Exercise goal ->
Every line of the entries below that includes "sdState" belongs in the answer, copied as written.

Collected data
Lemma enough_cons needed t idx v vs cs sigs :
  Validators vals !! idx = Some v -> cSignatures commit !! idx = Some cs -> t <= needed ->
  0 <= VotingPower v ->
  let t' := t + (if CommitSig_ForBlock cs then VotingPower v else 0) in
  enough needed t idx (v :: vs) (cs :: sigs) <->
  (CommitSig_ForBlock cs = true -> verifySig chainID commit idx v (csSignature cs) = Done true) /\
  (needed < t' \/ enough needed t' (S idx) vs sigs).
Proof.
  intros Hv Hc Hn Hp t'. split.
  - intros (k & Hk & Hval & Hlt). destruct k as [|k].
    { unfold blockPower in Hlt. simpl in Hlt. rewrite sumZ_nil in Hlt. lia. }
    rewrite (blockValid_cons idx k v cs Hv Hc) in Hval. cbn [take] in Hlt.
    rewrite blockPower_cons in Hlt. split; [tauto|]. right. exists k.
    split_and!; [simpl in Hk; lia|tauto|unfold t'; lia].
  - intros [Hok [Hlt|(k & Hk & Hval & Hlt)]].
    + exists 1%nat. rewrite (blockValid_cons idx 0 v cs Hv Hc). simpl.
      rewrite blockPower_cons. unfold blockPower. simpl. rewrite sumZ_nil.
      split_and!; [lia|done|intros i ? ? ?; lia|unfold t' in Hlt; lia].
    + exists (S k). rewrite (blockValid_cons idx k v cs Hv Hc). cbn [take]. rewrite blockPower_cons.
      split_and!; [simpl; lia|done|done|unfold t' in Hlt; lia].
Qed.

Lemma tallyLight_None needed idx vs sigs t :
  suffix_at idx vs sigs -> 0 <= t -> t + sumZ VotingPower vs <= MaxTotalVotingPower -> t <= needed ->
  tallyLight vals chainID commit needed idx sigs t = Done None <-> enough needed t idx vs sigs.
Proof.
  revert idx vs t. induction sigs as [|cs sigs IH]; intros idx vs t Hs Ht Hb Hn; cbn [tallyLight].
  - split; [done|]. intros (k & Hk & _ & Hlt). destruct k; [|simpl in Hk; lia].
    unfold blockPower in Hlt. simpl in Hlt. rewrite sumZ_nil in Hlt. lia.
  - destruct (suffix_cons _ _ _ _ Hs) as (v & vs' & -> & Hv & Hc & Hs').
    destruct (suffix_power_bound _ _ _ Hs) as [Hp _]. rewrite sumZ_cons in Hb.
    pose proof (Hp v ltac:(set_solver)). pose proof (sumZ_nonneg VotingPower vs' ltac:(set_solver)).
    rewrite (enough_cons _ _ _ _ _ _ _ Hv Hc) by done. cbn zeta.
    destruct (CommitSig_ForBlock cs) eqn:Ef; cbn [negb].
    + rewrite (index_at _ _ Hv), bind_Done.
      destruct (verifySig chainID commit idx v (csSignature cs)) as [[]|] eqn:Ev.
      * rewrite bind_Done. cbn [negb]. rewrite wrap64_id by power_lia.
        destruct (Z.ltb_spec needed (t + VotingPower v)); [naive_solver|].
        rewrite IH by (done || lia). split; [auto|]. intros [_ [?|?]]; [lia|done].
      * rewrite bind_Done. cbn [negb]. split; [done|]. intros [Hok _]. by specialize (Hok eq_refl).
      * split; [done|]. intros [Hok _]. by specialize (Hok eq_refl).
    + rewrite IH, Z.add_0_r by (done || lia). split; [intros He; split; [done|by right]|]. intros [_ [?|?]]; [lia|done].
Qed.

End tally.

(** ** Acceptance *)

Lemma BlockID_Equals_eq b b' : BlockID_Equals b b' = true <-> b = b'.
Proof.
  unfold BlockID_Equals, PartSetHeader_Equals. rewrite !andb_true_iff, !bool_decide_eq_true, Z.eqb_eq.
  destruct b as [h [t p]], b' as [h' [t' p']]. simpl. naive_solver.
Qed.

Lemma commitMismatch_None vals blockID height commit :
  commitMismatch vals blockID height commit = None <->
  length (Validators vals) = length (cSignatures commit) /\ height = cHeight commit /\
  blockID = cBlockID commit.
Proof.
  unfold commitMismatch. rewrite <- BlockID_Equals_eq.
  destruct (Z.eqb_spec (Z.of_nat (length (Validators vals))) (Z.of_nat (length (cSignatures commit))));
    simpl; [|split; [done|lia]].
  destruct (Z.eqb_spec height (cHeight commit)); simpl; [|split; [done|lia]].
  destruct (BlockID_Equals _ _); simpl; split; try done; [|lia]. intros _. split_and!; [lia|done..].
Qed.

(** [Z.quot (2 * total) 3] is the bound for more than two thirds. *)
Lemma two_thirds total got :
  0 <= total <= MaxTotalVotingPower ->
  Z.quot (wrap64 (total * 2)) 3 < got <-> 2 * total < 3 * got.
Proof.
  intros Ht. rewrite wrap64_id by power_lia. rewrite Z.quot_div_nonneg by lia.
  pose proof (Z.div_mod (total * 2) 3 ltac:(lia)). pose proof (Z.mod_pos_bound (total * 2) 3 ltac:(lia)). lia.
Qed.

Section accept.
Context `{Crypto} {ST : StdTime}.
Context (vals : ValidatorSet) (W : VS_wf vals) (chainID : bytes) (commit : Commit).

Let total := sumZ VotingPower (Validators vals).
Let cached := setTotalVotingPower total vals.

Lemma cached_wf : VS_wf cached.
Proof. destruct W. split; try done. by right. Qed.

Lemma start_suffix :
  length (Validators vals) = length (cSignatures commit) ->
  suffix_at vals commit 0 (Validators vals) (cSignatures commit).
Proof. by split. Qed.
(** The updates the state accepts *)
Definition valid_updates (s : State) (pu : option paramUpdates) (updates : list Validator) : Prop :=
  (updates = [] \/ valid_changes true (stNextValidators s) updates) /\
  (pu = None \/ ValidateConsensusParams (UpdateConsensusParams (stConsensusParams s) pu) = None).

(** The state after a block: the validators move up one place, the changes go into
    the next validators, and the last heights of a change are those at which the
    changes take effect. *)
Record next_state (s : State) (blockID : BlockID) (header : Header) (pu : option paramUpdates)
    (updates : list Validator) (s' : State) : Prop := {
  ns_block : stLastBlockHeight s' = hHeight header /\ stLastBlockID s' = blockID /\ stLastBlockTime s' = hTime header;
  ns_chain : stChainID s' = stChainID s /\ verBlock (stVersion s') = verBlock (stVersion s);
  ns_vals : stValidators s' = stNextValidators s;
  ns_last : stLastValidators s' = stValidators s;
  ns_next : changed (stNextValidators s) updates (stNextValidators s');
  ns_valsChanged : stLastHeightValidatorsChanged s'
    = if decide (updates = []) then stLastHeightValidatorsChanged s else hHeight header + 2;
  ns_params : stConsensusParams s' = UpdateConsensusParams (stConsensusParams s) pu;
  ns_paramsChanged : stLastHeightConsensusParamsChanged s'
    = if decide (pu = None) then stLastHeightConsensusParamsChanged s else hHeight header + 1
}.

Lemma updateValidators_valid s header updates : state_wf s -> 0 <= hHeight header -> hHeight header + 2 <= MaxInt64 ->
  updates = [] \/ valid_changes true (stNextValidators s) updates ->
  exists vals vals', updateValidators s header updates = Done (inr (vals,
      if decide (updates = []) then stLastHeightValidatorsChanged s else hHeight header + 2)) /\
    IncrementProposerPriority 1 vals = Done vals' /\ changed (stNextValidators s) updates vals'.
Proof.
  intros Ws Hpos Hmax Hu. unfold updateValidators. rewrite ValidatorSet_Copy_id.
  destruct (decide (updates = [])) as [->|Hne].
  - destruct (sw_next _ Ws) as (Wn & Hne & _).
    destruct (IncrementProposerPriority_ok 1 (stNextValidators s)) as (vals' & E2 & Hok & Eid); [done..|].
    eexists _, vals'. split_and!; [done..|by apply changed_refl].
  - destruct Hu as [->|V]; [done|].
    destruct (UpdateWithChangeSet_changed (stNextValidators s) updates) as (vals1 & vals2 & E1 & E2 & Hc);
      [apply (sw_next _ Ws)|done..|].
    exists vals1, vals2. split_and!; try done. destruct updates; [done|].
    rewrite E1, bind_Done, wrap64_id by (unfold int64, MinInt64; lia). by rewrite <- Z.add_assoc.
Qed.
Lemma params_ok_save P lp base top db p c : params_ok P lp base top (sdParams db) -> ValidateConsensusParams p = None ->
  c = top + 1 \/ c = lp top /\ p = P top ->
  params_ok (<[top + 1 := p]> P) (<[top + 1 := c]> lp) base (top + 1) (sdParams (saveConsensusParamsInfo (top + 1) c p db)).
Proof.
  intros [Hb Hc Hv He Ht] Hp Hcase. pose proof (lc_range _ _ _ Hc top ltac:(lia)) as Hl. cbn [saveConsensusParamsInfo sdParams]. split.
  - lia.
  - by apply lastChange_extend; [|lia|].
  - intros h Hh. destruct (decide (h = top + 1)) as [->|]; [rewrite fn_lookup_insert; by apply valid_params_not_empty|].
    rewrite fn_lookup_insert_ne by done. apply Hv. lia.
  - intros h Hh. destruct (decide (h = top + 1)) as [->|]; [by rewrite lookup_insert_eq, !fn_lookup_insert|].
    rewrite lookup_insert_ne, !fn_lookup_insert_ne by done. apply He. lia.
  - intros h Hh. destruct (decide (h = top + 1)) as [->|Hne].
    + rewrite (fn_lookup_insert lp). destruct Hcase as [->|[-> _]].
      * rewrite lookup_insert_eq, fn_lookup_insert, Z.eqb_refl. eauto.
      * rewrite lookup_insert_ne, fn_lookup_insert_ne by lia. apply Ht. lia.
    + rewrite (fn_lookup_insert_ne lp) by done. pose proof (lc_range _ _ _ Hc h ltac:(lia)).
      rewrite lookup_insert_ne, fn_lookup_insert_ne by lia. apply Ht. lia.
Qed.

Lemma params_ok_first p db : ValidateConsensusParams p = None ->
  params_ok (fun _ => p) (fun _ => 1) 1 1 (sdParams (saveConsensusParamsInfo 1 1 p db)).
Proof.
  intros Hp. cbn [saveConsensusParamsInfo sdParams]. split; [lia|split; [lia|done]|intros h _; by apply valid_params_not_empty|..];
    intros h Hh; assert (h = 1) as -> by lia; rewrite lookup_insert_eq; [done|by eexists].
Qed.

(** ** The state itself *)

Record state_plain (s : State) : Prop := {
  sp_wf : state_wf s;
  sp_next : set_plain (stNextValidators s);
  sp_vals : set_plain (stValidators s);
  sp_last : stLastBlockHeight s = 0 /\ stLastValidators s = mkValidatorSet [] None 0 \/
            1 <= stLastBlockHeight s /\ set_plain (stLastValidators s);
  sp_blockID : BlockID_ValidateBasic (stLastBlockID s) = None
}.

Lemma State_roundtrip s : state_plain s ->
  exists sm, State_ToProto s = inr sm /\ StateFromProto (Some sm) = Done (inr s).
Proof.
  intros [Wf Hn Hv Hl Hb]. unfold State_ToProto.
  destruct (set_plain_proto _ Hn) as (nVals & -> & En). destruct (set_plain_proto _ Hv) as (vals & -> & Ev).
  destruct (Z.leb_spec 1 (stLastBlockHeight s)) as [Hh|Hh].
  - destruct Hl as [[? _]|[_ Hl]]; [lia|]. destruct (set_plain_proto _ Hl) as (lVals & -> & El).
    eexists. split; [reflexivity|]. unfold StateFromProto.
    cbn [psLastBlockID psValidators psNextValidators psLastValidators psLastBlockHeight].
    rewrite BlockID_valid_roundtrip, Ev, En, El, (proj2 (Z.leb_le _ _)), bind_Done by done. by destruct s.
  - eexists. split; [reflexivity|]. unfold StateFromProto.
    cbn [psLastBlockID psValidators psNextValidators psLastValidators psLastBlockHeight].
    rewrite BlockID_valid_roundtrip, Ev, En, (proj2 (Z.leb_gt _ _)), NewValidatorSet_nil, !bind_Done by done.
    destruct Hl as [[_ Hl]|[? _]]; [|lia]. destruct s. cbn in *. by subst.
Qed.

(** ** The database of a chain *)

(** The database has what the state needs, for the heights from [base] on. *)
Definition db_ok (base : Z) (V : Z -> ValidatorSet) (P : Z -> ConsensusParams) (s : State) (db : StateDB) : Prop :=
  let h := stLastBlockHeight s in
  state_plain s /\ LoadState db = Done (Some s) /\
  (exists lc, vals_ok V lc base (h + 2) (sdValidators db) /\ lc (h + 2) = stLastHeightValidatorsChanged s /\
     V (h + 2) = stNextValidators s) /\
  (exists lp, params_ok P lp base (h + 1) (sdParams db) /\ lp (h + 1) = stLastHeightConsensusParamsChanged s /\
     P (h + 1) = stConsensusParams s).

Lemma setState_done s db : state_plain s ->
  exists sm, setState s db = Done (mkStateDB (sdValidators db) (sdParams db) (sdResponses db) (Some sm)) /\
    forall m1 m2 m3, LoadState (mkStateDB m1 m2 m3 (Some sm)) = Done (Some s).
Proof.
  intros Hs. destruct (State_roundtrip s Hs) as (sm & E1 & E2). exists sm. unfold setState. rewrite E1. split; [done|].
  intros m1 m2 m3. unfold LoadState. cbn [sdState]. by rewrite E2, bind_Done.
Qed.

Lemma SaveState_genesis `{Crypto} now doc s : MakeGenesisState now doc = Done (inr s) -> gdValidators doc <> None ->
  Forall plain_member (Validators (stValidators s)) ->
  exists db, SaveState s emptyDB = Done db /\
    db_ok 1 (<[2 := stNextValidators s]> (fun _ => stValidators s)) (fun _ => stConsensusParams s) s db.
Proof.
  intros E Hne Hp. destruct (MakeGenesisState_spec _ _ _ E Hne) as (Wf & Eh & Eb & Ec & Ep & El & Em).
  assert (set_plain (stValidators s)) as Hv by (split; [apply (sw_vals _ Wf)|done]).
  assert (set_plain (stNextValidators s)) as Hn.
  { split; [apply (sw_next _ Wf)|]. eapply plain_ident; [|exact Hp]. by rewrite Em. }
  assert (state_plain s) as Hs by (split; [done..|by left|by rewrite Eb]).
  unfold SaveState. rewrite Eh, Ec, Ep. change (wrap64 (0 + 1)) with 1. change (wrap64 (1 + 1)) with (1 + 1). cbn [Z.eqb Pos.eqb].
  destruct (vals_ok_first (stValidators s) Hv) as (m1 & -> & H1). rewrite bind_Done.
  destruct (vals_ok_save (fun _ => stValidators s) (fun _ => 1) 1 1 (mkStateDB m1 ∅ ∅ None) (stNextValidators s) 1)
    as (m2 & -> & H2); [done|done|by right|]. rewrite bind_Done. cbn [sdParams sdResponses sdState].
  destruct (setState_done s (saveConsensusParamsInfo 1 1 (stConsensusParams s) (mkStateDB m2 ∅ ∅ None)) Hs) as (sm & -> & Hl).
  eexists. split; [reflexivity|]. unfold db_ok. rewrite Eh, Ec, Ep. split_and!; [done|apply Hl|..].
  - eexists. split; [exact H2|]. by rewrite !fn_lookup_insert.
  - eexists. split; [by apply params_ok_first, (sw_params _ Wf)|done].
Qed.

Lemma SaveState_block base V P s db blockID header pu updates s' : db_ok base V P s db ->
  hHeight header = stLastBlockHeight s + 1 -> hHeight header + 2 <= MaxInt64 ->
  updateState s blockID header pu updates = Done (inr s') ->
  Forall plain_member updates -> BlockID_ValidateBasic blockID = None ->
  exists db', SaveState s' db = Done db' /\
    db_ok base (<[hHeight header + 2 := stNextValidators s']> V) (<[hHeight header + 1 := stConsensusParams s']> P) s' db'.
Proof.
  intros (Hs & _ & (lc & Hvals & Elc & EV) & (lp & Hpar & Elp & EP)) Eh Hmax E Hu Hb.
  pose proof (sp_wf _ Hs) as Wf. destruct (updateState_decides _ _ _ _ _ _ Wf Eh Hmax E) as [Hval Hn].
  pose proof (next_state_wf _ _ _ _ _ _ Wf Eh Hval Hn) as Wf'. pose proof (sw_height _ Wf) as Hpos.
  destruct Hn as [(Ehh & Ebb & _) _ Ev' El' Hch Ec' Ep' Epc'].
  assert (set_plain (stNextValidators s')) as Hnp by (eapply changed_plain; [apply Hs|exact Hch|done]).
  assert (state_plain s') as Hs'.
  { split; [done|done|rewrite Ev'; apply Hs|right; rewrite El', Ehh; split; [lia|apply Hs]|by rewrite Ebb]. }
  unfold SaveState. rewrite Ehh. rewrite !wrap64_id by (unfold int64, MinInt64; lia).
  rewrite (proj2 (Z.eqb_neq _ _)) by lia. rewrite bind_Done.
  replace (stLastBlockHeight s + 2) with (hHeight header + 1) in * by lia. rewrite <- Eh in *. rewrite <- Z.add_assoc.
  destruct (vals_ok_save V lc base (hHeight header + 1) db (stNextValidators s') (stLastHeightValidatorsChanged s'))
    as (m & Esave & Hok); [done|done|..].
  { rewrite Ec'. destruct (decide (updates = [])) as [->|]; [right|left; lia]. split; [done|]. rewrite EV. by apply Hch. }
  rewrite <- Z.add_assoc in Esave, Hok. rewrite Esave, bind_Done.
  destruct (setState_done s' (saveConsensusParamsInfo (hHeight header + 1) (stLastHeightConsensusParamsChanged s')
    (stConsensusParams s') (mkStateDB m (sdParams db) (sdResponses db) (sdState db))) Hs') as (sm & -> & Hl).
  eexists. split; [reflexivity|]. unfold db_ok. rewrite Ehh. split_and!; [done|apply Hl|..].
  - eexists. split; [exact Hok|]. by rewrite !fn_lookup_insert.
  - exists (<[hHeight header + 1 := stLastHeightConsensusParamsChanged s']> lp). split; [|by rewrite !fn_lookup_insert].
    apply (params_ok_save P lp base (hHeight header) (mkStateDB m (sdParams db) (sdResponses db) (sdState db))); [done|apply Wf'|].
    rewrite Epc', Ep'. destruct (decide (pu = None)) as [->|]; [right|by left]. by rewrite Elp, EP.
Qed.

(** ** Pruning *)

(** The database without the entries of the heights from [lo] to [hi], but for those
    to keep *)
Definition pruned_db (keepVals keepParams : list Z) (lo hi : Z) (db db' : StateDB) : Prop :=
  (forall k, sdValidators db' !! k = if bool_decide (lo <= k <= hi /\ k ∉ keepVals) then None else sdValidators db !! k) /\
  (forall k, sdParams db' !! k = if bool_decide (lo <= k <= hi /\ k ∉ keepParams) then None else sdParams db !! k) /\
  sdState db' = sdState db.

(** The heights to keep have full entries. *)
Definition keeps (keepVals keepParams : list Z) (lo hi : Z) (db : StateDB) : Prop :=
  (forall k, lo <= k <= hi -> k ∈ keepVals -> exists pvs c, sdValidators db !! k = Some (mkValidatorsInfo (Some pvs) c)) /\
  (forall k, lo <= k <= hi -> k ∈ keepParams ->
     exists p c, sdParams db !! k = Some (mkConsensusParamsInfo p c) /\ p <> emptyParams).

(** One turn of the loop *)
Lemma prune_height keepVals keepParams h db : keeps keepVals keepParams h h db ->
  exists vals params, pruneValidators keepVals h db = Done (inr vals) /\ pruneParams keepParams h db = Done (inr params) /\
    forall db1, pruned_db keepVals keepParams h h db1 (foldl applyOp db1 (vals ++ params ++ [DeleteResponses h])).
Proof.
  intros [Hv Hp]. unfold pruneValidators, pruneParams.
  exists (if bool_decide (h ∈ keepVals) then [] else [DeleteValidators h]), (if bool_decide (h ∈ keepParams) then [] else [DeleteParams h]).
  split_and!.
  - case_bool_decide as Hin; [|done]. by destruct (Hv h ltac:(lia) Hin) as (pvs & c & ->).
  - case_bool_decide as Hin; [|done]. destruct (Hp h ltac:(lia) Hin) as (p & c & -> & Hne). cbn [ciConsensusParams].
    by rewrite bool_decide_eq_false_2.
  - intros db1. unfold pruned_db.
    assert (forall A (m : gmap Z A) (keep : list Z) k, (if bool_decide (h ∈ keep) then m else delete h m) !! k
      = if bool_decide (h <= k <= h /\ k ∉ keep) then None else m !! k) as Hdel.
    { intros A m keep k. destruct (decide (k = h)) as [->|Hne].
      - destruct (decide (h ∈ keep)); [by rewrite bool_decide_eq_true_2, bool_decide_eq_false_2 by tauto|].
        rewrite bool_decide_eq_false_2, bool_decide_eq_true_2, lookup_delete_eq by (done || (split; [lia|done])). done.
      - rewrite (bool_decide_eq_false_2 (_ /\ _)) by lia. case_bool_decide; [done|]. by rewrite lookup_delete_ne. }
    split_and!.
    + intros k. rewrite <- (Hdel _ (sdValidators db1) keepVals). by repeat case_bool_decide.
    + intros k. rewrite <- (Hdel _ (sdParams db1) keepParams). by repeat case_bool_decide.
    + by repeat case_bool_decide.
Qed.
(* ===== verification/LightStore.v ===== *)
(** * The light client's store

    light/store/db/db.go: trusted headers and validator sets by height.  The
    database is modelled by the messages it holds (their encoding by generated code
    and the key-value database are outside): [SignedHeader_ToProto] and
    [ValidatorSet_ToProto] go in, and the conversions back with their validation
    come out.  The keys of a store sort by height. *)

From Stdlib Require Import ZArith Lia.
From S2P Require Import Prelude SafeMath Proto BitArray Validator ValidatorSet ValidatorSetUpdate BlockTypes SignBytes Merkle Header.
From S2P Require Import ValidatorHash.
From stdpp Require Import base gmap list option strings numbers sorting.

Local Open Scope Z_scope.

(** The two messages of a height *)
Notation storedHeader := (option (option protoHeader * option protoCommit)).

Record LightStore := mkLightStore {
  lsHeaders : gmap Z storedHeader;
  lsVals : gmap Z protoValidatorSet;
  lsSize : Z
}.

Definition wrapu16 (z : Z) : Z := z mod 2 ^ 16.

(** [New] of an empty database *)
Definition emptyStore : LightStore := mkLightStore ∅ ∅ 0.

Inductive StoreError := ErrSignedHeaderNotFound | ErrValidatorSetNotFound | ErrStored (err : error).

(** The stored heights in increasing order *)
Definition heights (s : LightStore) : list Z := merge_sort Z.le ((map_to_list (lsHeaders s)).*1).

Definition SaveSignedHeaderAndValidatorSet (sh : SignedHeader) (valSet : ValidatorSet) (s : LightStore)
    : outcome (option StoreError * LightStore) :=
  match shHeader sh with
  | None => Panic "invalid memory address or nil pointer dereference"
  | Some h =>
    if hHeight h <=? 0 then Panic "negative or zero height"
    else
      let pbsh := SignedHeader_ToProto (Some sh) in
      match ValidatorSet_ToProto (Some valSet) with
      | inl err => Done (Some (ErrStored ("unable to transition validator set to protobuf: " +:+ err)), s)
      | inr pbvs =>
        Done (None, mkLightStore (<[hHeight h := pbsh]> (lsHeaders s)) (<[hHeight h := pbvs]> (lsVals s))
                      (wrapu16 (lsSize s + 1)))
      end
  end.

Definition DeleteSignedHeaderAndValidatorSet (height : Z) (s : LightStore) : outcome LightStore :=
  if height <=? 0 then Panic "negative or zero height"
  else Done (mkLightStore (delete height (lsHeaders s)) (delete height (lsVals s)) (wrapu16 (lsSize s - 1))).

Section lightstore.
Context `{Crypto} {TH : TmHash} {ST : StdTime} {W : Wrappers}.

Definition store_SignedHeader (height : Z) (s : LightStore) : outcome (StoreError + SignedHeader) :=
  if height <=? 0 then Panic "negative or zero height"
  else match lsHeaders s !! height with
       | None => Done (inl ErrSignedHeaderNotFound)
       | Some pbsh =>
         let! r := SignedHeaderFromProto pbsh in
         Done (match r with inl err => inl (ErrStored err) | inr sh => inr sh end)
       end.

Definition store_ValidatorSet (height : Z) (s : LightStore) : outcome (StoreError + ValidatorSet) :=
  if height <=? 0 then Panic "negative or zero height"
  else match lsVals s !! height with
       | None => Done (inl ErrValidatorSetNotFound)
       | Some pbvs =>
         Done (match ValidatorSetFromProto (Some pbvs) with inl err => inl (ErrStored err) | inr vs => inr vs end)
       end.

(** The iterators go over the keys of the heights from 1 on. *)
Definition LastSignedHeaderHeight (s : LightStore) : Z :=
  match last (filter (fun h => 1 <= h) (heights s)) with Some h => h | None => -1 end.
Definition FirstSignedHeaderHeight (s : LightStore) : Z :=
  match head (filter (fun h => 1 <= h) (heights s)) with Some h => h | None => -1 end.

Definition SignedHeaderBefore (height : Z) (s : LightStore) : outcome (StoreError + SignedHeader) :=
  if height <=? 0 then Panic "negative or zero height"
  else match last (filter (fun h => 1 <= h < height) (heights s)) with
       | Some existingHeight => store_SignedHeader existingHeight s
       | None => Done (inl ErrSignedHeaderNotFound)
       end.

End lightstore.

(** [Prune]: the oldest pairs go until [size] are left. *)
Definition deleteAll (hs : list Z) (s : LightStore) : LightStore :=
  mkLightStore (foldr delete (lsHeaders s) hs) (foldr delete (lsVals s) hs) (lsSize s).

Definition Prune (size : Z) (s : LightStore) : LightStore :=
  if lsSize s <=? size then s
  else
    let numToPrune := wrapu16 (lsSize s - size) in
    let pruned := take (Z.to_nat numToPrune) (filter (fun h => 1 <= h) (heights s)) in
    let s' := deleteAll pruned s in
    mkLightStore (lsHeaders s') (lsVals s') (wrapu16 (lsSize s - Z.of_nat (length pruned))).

Output for this task ->
  intros m1 m2 m3. unfold LoadState. cbn [sdState]. by rewrite E2, bind_Done.
    as (m2 & -> & H2); [done|done|by right|]. rewrite bind_Done. cbn [sdParams sdResponses sdState].
    (stConsensusParams s') (mkStateDB m (sdParams db) (sdResponses db) (sdState db))) Hs') as (sm & -> & Hl).
    apply (params_ok_save P lp base (hHeight header) (mkStateDB m (sdParams db) (sdResponses db) (sdState db))); [done|apply Wf'|].
  sdState db' = sdState db.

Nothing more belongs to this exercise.